• _Data items_
• • • • • • •
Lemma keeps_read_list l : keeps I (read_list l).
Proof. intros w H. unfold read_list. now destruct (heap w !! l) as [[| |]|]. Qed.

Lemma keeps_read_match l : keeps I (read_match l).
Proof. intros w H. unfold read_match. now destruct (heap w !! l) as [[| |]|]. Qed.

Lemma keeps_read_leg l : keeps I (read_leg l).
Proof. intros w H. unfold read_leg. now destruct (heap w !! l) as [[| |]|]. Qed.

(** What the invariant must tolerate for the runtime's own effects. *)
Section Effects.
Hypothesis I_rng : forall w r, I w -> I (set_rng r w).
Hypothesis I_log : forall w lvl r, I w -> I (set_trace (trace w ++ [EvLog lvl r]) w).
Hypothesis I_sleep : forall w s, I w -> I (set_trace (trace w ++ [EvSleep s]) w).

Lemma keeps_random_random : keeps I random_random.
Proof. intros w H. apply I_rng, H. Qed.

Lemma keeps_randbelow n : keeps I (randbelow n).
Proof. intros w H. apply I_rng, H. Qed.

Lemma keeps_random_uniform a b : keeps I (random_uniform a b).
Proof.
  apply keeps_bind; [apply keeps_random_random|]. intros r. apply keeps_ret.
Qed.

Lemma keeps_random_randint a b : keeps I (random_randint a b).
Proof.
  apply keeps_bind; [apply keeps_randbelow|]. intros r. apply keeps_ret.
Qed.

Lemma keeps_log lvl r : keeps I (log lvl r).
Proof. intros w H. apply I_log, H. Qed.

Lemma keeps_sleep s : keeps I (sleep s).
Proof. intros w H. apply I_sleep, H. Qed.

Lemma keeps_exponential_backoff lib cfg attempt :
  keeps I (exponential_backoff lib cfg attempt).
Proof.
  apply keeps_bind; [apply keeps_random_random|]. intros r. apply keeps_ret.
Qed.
• • • • • • •
• _Assigned task_
Each line above is to be reproduced exactly. Leave none out.

• _Solution to the problem_
Lemma keeps_read_list l : keeps I (read_list l).
Proof. intros w H. unfold read_list. now destruct (heap w !! l) as [[| |]|]. Qed.

Lemma keeps_read_match l : keeps I (read_match l).
Proof. intros w H. unfold read_match. now destruct (heap w !! l) as [[| |]|]. Qed.

Lemma keeps_read_leg l : keeps I (read_leg l).
Proof. intros w H. unfold read_leg. now destruct (heap w !! l) as [[| |]|]. Qed.

(** What the invariant must tolerate for the runtime's own effects. *)
Section Effects.
Hypothesis I_rng : forall w r, I w -> I (set_rng r w).
Hypothesis I_log : forall w lvl r, I w -> I (set_trace (trace w ++ [EvLog lvl r]) w).
Hypothesis I_sleep : forall w s, I w -> I (set_trace (trace w ++ [EvSleep s]) w).

Lemma keeps_random_random : keeps I random_random.
Proof. intros w H. apply I_rng, H. Qed.

Lemma keeps_randbelow n : keeps I (randbelow n).
Proof. intros w H. apply I_rng, H. Qed.

Lemma keeps_random_uniform a b : keeps I (random_uniform a b).
Proof.
  apply keeps_bind; [apply keeps_random_random|]. intros r. apply keeps_ret.
Qed.

Lemma keeps_random_randint a b : keeps I (random_randint a b).
Proof.
  apply keeps_bind; [apply keeps_randbelow|]. intros r. apply keeps_ret.
Qed.

Lemma keeps_log lvl r : keeps I (log lvl r).
Proof. intros w H. apply I_log, H. Qed.

Lemma keeps_sleep s : keeps I (sleep s).
Proof. intros w H. apply I_sleep, H. Qed.

Lemma keeps_exponential_backoff lib cfg attempt :
  keeps I (exponential_backoff lib cfg attempt).
Proof.
  apply keeps_bind; [apply keeps_random_random|]. intros r. apply keeps_ret.
Qed.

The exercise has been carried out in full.